Symptoms from a mild rash can sometimes be relieved by the following:
•  Cool compresses with water or milk
•  Calamine – A nonprescription lotion
•  Aveeno oatmeal bath – A product you put in the bath to relieve itching
• Oral antihistamines such as diphenhydramine (Benadryl) – Caution: these medications may make you too drowsy to drive a car or operate machinery safely
•  Nonprescription corticosteroid (for example, hydrocortisone) creams usually do not help.
•  Do not attempt to treat severe reactions or to “wait it out” at home. Go immediately to the nearest emergency department or call an ambulance.
__Take an antihistamine (one to two tablets or capsules of diphenhydramine [Benadryl]) if you can swallow without difficulty.
__If you are wheezing or having difficulty breathing, use an inhaled bronchodilator such as albuterol (Proventil) or epinephrine (Primatene Mist) if one is available. These inhaled medications dilate the airway.
__If you are feeling light headed or faint, lie down and raise your legs higher than your head to help blood flow to your brain.
__If at all possible, you or your companion should be prepared to tell medical personnel what medications you take and your allergy history.

•  Topical corticosteroid creams (prescription strength) – These reduce the immune response and relieve inflammatory symptoms.
•  Oral corticosteroid medication (such as prednisone) – These have effects similar to those of the creams but are needed for a more severe or widespread reaction. A course of steroids can run from three days to as long as four weeks.
•  Oral antihistamines – For itching. The main advantage of the prescription antihistamines is that they do not make you sleepy, allowing you to carry on your normal activities.
•  Antibiotics – These are needed only if the skin becomes infected after the initial rash.

•  Avoid these plants. Learn what they look like in your area. Be aware that their appearance can vary with the seasons.
•  Do not burn the plants. Burning can release the allergens into the air.
•  Wear proper clothing to protect your skin, such as gloves, long sleeves, and long pants.
•  Bathe pets that may have the oil on their fur.
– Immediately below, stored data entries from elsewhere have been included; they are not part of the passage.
#[export] Instance snp_laws : SenderLaws SNP := {
  client_ok := snp_ok; put := snp_put; send_put c txt := snp_send c txt; put_ok := snp_put_ok;
  put_nil c _ := snp_put_nil c; put_app := snp_put_app }.

(** ** The console *)
Lemma console_send_eq (out txt : list Z) : console_send txt out = Done tt (out ++ txt).
Proof.
  revert out. induction txt as [|c txt IH]; intros out; cbn [console_send]; [by rewrite app_nil_r|].
  erewrite bind_ret; [|done]. rewrite IH. by rewrite <- app_assoc.
Qed.
#[export] Instance console_laws : SenderLaws console := {
  client_ok := fun _ => True; put := (fun out txt => out ++ txt); send_put c txt _ := console_send_eq c txt; put_ok _ _ H := H;
  put_nil c _ := app_nil_r c; put_app c a b _ := eq_sym (app_assoc c a b) }.

(** C34: for every format and arguments that fit it, __vprintf sends to any client exactly the
    text that the directives stand for, and returns its length; it never stops, and the
    buffer for the digits of a number is never left, whatever the number and the base.  The
    formats are those [render] gives a text for: all directives of the manual page but [%X], and
    no field with both [-] and a leading 0. *)
Theorem vprintf_correct {C} `{!Sender C, !SenderLaws C} (fmt : list Z) (args : list va) (c : C) (out : list Z)
  (Hf : chars fmt) (Ha : Forall va_ok args) (Hc : client_ok c) (Hr : render fmt args = Some out) :
  __vprintf fmt args c = Done (i32 (Z.of_nat (length out))) (put c out).
Proof. by apply vprintf_eq. Qed.

Definition sample_args : list va := [VaWord (2 ^ 32 - 12); VaStr (Some (text "sfs")); VaLLong (2 ^ 64 - 1); VaPtr 4096].

Lemma vprintf_correct_witness :
  __vprintf (C := console) (text "%5d|%-6s|%#llo|%12p%%") sample_args [] =
  Done 50 (text "  -12|sfs   |01777777777777777777777|      0x1000%").
Proof.
  refine (vprintf_correct (C := console) (text "%5d|%-6s|%#llo|%12p%%") sample_args []
    (text "  -12|sfs   |01777777777777777777777|      0x1000%") _ _ _ _).
  - apply (bool_decide_unpack _). vm_compute. exact I.
  - repeat (apply Forall_cons; split; [cbn; unfold is_u32; lia|]). by apply Forall_nil.
  - exact I.
  - vm_compute. reflexivity.
Defined.

Lemma vsnprintf_eq (m : mem) (buf len : Z) (fmt : list Z) (args : list va) (out : list Z)
  (Hb : 0 <= buf) (Hlen : 0 <= len) (Htop : buf + len < 2 ^ 32) (Hm : mapped m buf len)
  (Hf : chars fmt) (Ha : Forall va_ok args) (Hr : render fmt args = Some out) :
  exists m', vsnprintf buf len fmt args m = Done (i32 (Z.of_nat (length out))) m' /\
    m' = (if len =? 0 then m else write_block m buf ((u8 <$> take (Z.to_nat (len - 1)) out) ++ [0])) /\
    forall a, ~ (buf <= a < buf + len) -> m' !! a = m !! a.
Proof.
  set (s := mk_SNP m buf (if len =? 0 then 0 else len - 1) 0).
  assert (Hs : snp_ok s).
  { unfold snp_ok, s. destruct (Z.eqb_spec len 0); cbn [snp_mem snp_buf snp_buflen snp_bufpos]; (split_and!; [lia..|]); intros a Ha'; apply Hm; lia. }
  pose proof (vprintf_eq fmt args s out Hf Ha Hs Hr) as E. unfold vsnprintf. fold s. rewrite E. clear E. cbn [put snp_laws]. unfold snp_put, s.
  cbn [snp_mem snp_buf snp_buflen snp_bufpos]. rewrite Z.sub_0_r, Z.add_0_r. destruct (Z.eqb_spec len 0) as [->|Hne].
  { exists m. change (take (Z.to_nat 0) out) with (@nil Z). change (u8 <$> []) with (@nil Z). by rewrite write_block_nil. }
  rewrite (proj2 (Z.ltb_lt 0 len)) by lia. set (fits := take (Z.to_nat (len - 1)) out).
  assert (Hfl : Z.of_nat (length fits) <= len - 1) by (unfold fits; rewrite length_take; lia).
  exists (write_block m buf ((u8 <$> fits) ++ [0])). split_and!; [|done|].
  - erewrite bind_ret; [reflexivity|]. rewrite store8_eq; [|unfold is_u32; lia|].
    + f_equal. rewrite <- write_block_app, length_fmap. apply map_eq. intros a. rewrite (write_block_lookup (write_block _ _ _)). cbn [length].
      destruct (decide (a = buf + (0 + Z.of_nat (length fits)))) as [->|]; [rewrite lookup_insert_eq, decide_True by lia; by replace (Z.to_nat _) with 0%nat by lia|].
      rewrite lookup_insert_ne by done. by rewrite decide_False by lia.
    + rewrite write_block_lookup, decide_False by (rewrite length_fmap; lia). apply Hm. lia.
  - intros a Ha'. rewrite write_block_lookup, decide_False; [done|]. rewrite length_app, length_fmap. cbn. lia.
Qed.
Lemma execute_loop_spec isargs : forall n l f string_ context p s,
  (length l < n)%nat -> (length l + 1 < f)%nat -> p = (if string_ =? 0 then context else string_) -> str_at (mn_mem s) p l ->
  lits_ok (mn_mem s) -> (forall a, p <= a <= p + Z.of_nat (length l) -> line_addr a) ->
  execute_result isargs l s (execute_loop f string_ context isargs s).
Proof.
  unfold execute_result. induction n as [|n IH]; intros l f string_ context p s Hn Hf Hp Hl Hlit Hline; [lia|].
  destruct f as [|f]; [lia|]. cbn [execute_loop].
  assert (Hsep : str_at (mn_mem s) (lit ";") (bytes_of_string ";")) by (apply lits_ok_at; [done|set_solver]).
  destruct (next_word (bytes_of_string ";") l) as [[[sk w] r]|] eqn:E.
  2: { rewrite (next_word_none _ _ E). cbn [spec_execute]. exists (mn_mem s).
       by rewrite (bind_ret _ _ _ _ _ (on_mem_eq _ _ _ _ (strtok_r_none _ _ _ _ _ _ _ Hp Hsep Hl E))). }
  destruct (strtok_r_step (mn_mem s) string_ (lit ";") context p _ l sk w r Hp Hsep Hl E) as (m1 & E1 & Hw & Hr & Hk).
  apply next_word_some in E as (El & Hw0 & Ews). rewrite Ews. cbn [spec_execute].
  rewrite (bind_ret _ _ _ _ _ (on_mem_eq _ _ _ _ E1)). cbv beta iota.
  rewrite (proj2 (Z.eqb_neq (p + Z.of_nat (length sk)) 0)) by (destruct Hl; lia).
  pose proof (f_equal length El) as Hlen. rewrite !length_app in Hlen.
  assert (Hwl : (0 < length w)%nat) by (destruct w; [done|cbn; lia]).
  assert (Hlit1 : lits_ok m1). { eapply lits_ok_keep, Hlit. intros a Ha. apply Hk. intros Hin. by eapply Hapart, Hline. }
  set (o1 := if isargs then mn_out s ++ [KernelCommand w] else mn_out s).
  erewrite (bind_ret _ _ _ tt (mk_mstate m1 (mn_world s) o1)).
  2: { unfold o1. destruct isargs; [|done]. by rewrite (bind_ret _ _ _ _ _ (on_mem_eq _ (mk_mstate m1 _ _) _ _ (load_string_eq _ _ _ Hw))). }
  destruct (spec_dispatch (words (bytes_of_string blanks) w) (mn_world s) o1) as [[[res w'] o']|] eqn:Esp; [|done].
  destruct (cmd_dispatch_spec (p + Z.of_nat (length sk)) w (mk_mstate m1 (mn_world s) o1) res w' o' Hw Hlit1) as (m2 & E2 & Hk2);
    [intros a Ha; apply Hline; lia|done|]. rewrite (bind_ret _ _ _ _ _ E2). cbn [mn_mem] in Hk2.
  assert (Hlit2 : lits_ok m2). { eapply lits_ok_keep, Hlit1. intros a Ha. apply Hk2; [by left|]. intros Hin. eapply Hapart; [exact Ha|]. apply Hline. lia. }
  assert (Hnext : forall o2, execute_result isargs (tail r) (mk_mstate m2 w' o2)
    (execute_loop f 0 (match r with [] => 0 | _ => p + Z.of_nat (length (sk ++ w)) + 1 end) isargs (mk_mstate m2 w' o2))).
  { intros o2. unfold execute_result. destruct r as [|c r]; [exists m2; apply execute_loop_over; lia|]. cbn [tail length] in *.
    apply IH with (p := p + Z.of_nat (length (sk ++ w)) + 1); [lia|lia|done| |done|intros a Ha; apply Hline; rewrite length_app in Ha; lia].
    eapply str_at_ext; [|by eapply Hr]. intros a Ha. rewrite length_app in Ha. apply Hk2; [right; apply Hline; lia|lia]. }
  unfold execute_result in Hnext. cbn [mn_world mn_out] in Hnext.
  destruct (Z.eqb_spec res 0) as [->|Hres]; [erewrite bind_ret; [apply Hnext|done]|].
  destruct isargs; [done|]. erewrite bind_ret; [apply Hnext|done].
Qed.
End Menu.

(** ** Theorems *)

(** Every name of the table selects its own function: no entry is hidden by an earlier one. *)
Theorem cmdtable_unambiguous : Forall (fun e => find_command cmdtable (bytes_of_string e.1) = e.2) cmdtable.
Proof. repeat constructor. Qed.

(** C37: executing a line runs, in order, the commands between its semicolons, each with the
    words between its blanks: nothing for an empty command, an error for more than sixteen
    words or an unknown name, otherwise the function of that name with exactly these words;
    a failed command is reported, and stops the kernel when the line is the kernel's own
    arguments.  The two nested tokenisers work in place on the line; the functions may
    overwrite their own words, as those that open files do. *)
Theorem menu_execute_refines {W} (lit : string -> Z) (clock : W -> timespec * W)
  (handler : command -> Z -> list Z -> M (mstate W) Z)
  (h : command -> list (list Z) -> W -> list menu_msg -> option (Z * W * list menu_msg))
  (line : Z) (l : list Z) (isargs : bool) (s : mstate W)
  (Hline : str_at (mn_mem s) line l) (Hlits : lits_ok lit (mn_mem s))
  (Hapart : forall a, lit_addr lit a -> line_addr line (Z.of_nat (length l)) a -> False)
  (Hhandler : forall c args ws s r w o,
     Forall2 (str_at (mn_mem s)) args ws -> h c ws (mn_world s) (mn_out s) = Some (r, w, o) ->
     exists m', handler c (Z.of_nat (length args)) args s = Done r (mk_mstate m' w o) /\
       forall a, lit_addr lit a \/ line_addr line (Z.of_nat (length l)) a -> ~ in_words args ws a -> m' !! a = mn_mem s !! a) :
  match spec_execute clock h isargs (words (bytes_of_string ";") l) (mn_world s) (mn_out s) with
  | Ran w o => exists m', menu_execute lit clock handler line isargs s = Done tt (mk_mstate m' w o)
  | Panicked => menu_execute lit clock handler line isargs s = Halt (Panic "Failure processing kernel arguments")
  | NoReturn => True
  end.
Proof.
  unfold menu_execute. erewrite bind_ret; [|reflexivity]. destruct s as [m w o].
  eapply (execute_loop_spec lit clock handler h line _ Hapart Hhandler isargs (S (length l)) l); [lia| | |exact Hline|exact Hlits|unfold line_addr; lia].
  - apply str_at_size in Hline. cbn in *. lia.
  - destruct (Z.eqb_spec line 0); [destruct Hline; lia|done].
Qed.

(** ** An example

    The kernel's arguments "mount sfs lhd0; bootfs lhd0;;frob", with functions that note the
    words they are called with. *)
Definition log_lit (s : string) : Z := 65536 + 16 * match list_find (fun x => x = s) literals with Some (i, _) => Z.of_nat i | None => 0 end.
Definition log_world : Type := list (command * list (list Z)).
Definition log_clock (w : log_world) : timespec * log_world := (mk_timespec (Z.of_nat (length w)) 0, w).
Definition log_h (c : command) (ws : list (list Z)) (w : log_world) (o : list menu_msg) : option (Z * log_world * list menu_msg) :=
  Some (0, w ++ [(c, ws)], o).
Definition log_handler (c : command) (nargs : Z) (args : list Z) : M (mstate log_world) Z :=
  ws ← on_mem (foldr (fun p acc => w ← load_string p; ws ← acc; mret (w :: ws)) (mret []) args);
  modify (fun s => mk_mstate (mn_mem s) (mn_world s ++ [(c, ws)]) (mn_out s));; mret 0.
Definition log_line : list Z := bytes_of_string "mount sfs lhd0; bootfs lhd0;;frob".
Definition log_mem : mem := foldr (fun s m => write_block m (log_lit s) (bytes_of_string s ++ [0])) (write_block ∅ 4096 (log_line ++ [0])) literals.
Definition log_state : mstate log_world := mk_mstate log_mem [] [].
(* ===== verification/MallocTheorems.v ===== *)
(** * The heap of malloc as a sequence of blocks

    [tiles h a prev l top]: from [a] to [top] the headers [h] make the blocks [l], each a
    length in units of eight bytes, its header included, and whether it is in use.  The
    abstract state of the heap is the map [used] of the blocks handed out. *)
From S2P Require Import Prelude Malloc.
Import Malloc.

Module MallocProofs.

(** ** Headers *)

Definition hd (prev n : Z) (u : bool) : mheader := mkMh prev 0 MMAGIC n (if u then 1 else 0) MMAGIC.
Notation blocks := (list (Z * bool)).

Lemma nextoff_hd prev n u : 0 <= n < 2 ^ 29 -> M_NEXTOFF (hd prev n u) = 8 * n.
Proof. intros H. unfold M_NEXTOFF. cbn [mh_nextblock hd]. unfold MBLOCKSHIFT. rewrite Z.shiftl_mul_pow2 by lia. rewrite u32_small; [lia|unfold is_u32; lia]. Qed.
Lemma prevoff_hd prev n u : 0 <= prev < 2 ^ 29 -> M_PREVOFF (hd prev n u) = 8 * prev.
Proof. intros H. unfold M_PREVOFF. cbn [mh_prevblock hd]. unfold MBLOCKSHIFT. rewrite Z.shiftl_mul_pow2 by lia. rewrite u32_small; [lia|unfold is_u32; lia]. Qed.
Lemma size_hd prev n u : 1 <= n < 2 ^ 29 -> M_SIZE (hd prev n u) = 8 * n - 8.
Proof. intros H. unfold M_SIZE. rewrite nextoff_hd by lia. unfold MBLOCKSIZE. rewrite u32_small; [lia|unfold is_u32; lia]. Qed.
Lemma mkfield_eq m : 0 <= m < 2 ^ 29 -> M_MKFIELD (8 * m) = m.
Proof. intros H. unfold M_MKFIELD, field29, MBLOCKSHIFT. rewrite Z.shiftr_div_pow2 by lia. replace (8 * m / 2 ^ 3) with m by (change (2 ^ 3) with 8; rewrite Z.mul_comm, Z.div_mul; lia). apply Z.mod_small. lia. Qed.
Use soapy water. Do not forget to wear protective clothing while doing this.
•  Wash any clothing that might contain the plant oil. Unwashed clothes can retain the oil and cause a rash in anyone who wears or handles them.
•  Before you go out in a potentially infested area, you can apply nonprescription products such as Ivy Block or Stokoguard, which act as a barrier to the oils.
•  Remember that the oil can be transferred from people, pets, or objects. Thoroughly wash anything that may carry the oil.

•  The rash and itching usually get better gradually and go away completely in two to three weeks. Treatment should be continued at least this long because the rash can come back if medicines are stopped too soon. You may have temporary darkening of your skin when the rash disappears.
•  Surrounding redness, pain, and pus can indicate a skin infection, which your doctor can treat with antibiotics. This is more likely to happen if the rash is scratched so much that the skin is broken.
•  You almost certainly will have another reaction if you come in contact with these plants again after a first reaction.